The effects are evident in regional case studies. In Punjab’s cotton belt, native bee populations have plummeted by 70%, resulting in $47 million in annual agricultural losses (PARC, 2023). In Swat Valley, fruit orchards show 30% lower fruit set in pollinator-deficient areas, and 60% of farmers have reported declining yields (UoP & Swat Agri Survey, 2023).
Despite the scale of the crisis, policy responses remain fragmented and inadequate. There are no national pollinator protection laws, and only 12% of pesticides in use are properly regulated (EPA Report, 2023). Research infrastructure is weak: only three universities across Pakistan conduct dedicated pollinator research, and there is no national monitoring framework (HEC Report, 2023).
Nonetheless, promising solutions exist. Farmer education initiatives, such as Integrated Pest Management (IPM) training, have already reduced pesticide use by 45% in pilot programs (FAO, 2023). Planting flowering borders around crops increased yields by 22% in Sindh (Sindh Agri Project, 2023). Policy measures modeled after the EU, like banning five high-risk pesticides and offering tax incentives to pollinator-friendly farms, could accelerate change. Urban beekeeping in 12 cities and pollinator garden programs in schools are already raising awareness and building grassroots resilience. Reversing pollinator decline will require systemic, multi-sectoral commitment, but the tools are already within reach.
Conclusion
Pollinators are more than just ecological allies; they are keystones of Pakistan’s agricultural and nutritional security. As this article demonstrates, the dramatic collapse of pollinator populations threatens both the economic viability of key crops and the nutritional well-being of millions. Without bees, butterflies, and other vital species, fruit yields will continue to drop, soil health will degrade, and nutrient-rich foods will become scarce, compounding the country’s food insecurity and public health burdens.

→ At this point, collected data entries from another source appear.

(* ===== verification/HssCorrect.v ===== *)
(** The hierarchy keeps its invariant: every level holds the key its generation
    determines, every level above the last has signed the public key below, and the
    pairs of generation and index only grow. *)

From S2P Require Import Prelude Types HashApi Params Winternitz Spec LmOts LmOtsCorrect Tree Lms LmsCorrect VerifyCorrect Scheme OtsTheorems LmsTheorems KeyFormat Hss.

(** * Arrays *)

Lemma elem_upd {A} (d v : A) l i j :
  0 <= i < Z.of_nat (length l) -> 0 <= j ->
  elem d (upd i v l) j = if j =? i then v else elem d l j.
Proof.
  intros Hi Hj. unfold elem, upd. rewrite !nth_lookup. destruct (Z.eqb_spec j i) as [-> | Hne].
  - rewrite list_lookup_insert_eq by lia. reflexivity.
  - rewrite list_lookup_insert_ne by lia. reflexivity.
Qed.

Lemma elem_upd_eq {A} (d v : A) l i : 0 <= i < Z.of_nat (length l) -> elem d (upd i v l) i = v.
Proof. intros Hi. rewrite elem_upd by lia. rewrite Z.eqb_refl. reflexivity. Qed.

Lemma elem_upd_ne {A} (d v : A) l i j :
  0 <= i < Z.of_nat (length l) -> 0 <= j -> j <> i -> elem d (upd i v l) j = elem d l j.
Proof. intros Hi Hj Hne. rewrite elem_upd by lia. destruct (Z.eqb_spec j i); [lia | reflexivity]. Qed.

Lemma length_upd {A} i (v : A) l : length (upd i v l) = length l.
Proof. apply length_insert. Qed.

(** * The generation counter *)

(** A big-endian number. *)
Definition be_value (g : bytes) : Z := fold_left (fun acc b => acc * 256 + b) g 0.

Lemma be_value_snoc g b : be_value (g ++ [b]) = be_value g * 256 + b.
Proof. unfold be_value. rewrite fold_left_app. reflexivity. Qed.

Lemma be_value_range g : Forall is_byte g -> 0 <= be_value g < 256 ^ len g.
Proof.
  induction g as [| b g IH] using rev_ind; intros Hg; [split; [discriminate | reflexivity] |].
  apply Forall_app in Hg as [Hg Hb]. rewrite Forall_singleton in Hb. unfold is_byte in Hb.
  rewrite be_value_snoc, len_app. change (len [b]) with 1. rewrite Z.pow_add_r, Z.pow_1_r by (apply len_nonneg || lia).
  specialize (IH Hg). lia.
Qed.

(** The loop increments the first [i] bytes and says whether they wrapped. *)
Lemma increment_loop_spec i : forall a t,
  length a = i -> Forall is_byte a ->
  exists a', snd (increment_loop i (a ++ t)) = a' ++ t /\ length a' = i /\ Forall is_byte a' /\
    if fst (increment_loop i (a ++ t)) then be_value a' = be_value a + 1
    else be_value a + 1 = 256 ^ Z.of_nat i /\ be_value a' = 0.
Proof.
  induction i as [| i IH]; intros a t Hl Hb.
  - destruct a; [| discriminate]. exists []. repeat split; constructor.
  - assert (Hne : a <> []) by (destruct a; discriminate).
    destruct (exists_last Hne) as (b & x & ->). clear Hne.
    rewrite length_app in Hl. cbn in Hl. apply Forall_app in Hb as [Hb Hx].
    rewrite Forall_singleton in Hx. cbn [increment_loop].
    assert (Hli : length b = i) by lia.
    rewrite <- app_assoc. cbn [app].
    replace (rd (b ++ x :: t) (Z.of_nat i)) with x.
    2: { unfold rd. rewrite Nat2Z.id, app_nth2, <- Hli, Nat.sub_diag by lia. reflexivity. }
    rewrite upd_app_r by lia. rewrite Hli, Z.sub_diag. cbn [upd insert list_insert Z.to_nat].
    change (upd 0 (u8 (x + 1)) (x :: t)) with (u8 (x + 1) :: t).
    replace (rd (b ++ u8 (x + 1) :: t) (Z.of_nat i)) with (u8 (x + 1)).
    2: { unfold rd. rewrite Nat2Z.id, app_nth2, <- Hli, Nat.sub_diag by lia. reflexivity. }
    unfold is_byte in Hx. destruct (Z.eqb_spec (u8 (x + 1)) 0) as [Hz | Hz]; cbn [negb].
    + assert (x = 255) as -> by (rewrite u8_mod in Hz; Z.to_euclidean_division_equations; lia).
      destruct (IH b (u8 (255 + 1) :: t) Hli Hb) as (a' & Hs & Hla & Hba & Hv).
      exists (a' ++ [u8 (255 + 1)]). rewrite Hs, <- app_assoc. split; [reflexivity |].
      split; [rewrite length_app; cbn; lia |].
      split; [apply Forall_byte_app; [exact Hba | repeat constructor; apply u8_byte] |].
      rewrite !be_value_snoc. change (u8 (255 + 1)) with 0 in *.
      replace (256 ^ Z.of_nat (S i)) with (256 * 256 ^ Z.of_nat i)
        by (rewrite Nat2Z.inj_succ, Z.pow_succ_r; lia).
      destruct (fst _); lia.
    + exists (b ++ [u8 (x + 1)]). cbn [snd fst]. rewrite <- app_assoc. split; [reflexivity |].
      split; [rewrite length_app; cbn; lia |].
      split; [apply Forall_byte_app; [exact Hb | repeat constructor; apply u8_byte] |].
      rewrite !be_value_snoc. rewrite u8_small; [lia |].
      rewrite u8_mod in Hz. unfold is_byte. Z.to_euclidean_division_equations. lia.
Qed.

The causes of pollinator decline, pesticide overuse, habitat destruction, monocultures, and climate change, are well documented and increasingly urgent. Their effects are already visible across cotton fields in Punjab and fruit orchards in Swat, where lower yields and biodiversity loss are undermining farmer livelihoods and national food chains. Yet despite this, Pakistan lacks a national strategy for pollinator protection. Regulatory gaps, poor research investment, and fragmented policy responses have left a critical ecological pillar dangerously exposed.
Solutions do exist. From training farmers in Integrated Pest Management to incentivizing pollinator-friendly farming and restoring wildflower habitats, Pakistan can act now to halt and reverse pollinator decline. The country must integrate pollinator conservation into agricultural, environmental, and climate resilience policies. Protecting pollinators is not optional, it is essential to safeguarding Pakistan’s ecosystems, rural economies, and future food systems.
References: World Bank; PARC;IPBES; Punjab Agriculture Department Data; WWF-Pakistan Habitat Study; FAO Pakistan Program Reports; Pakistan Economic Survey; University of Peshawar; KP Agriculture Statistics; National Nutrition Survey; EPA Punjab; UAF Study; PMD Climate Report; Beekeepers Association; UoP & Swat Agri Survey; HEC Report
Please note that the views expressed in this article are of the author and do not necessarily reflect the views or policies of any organization.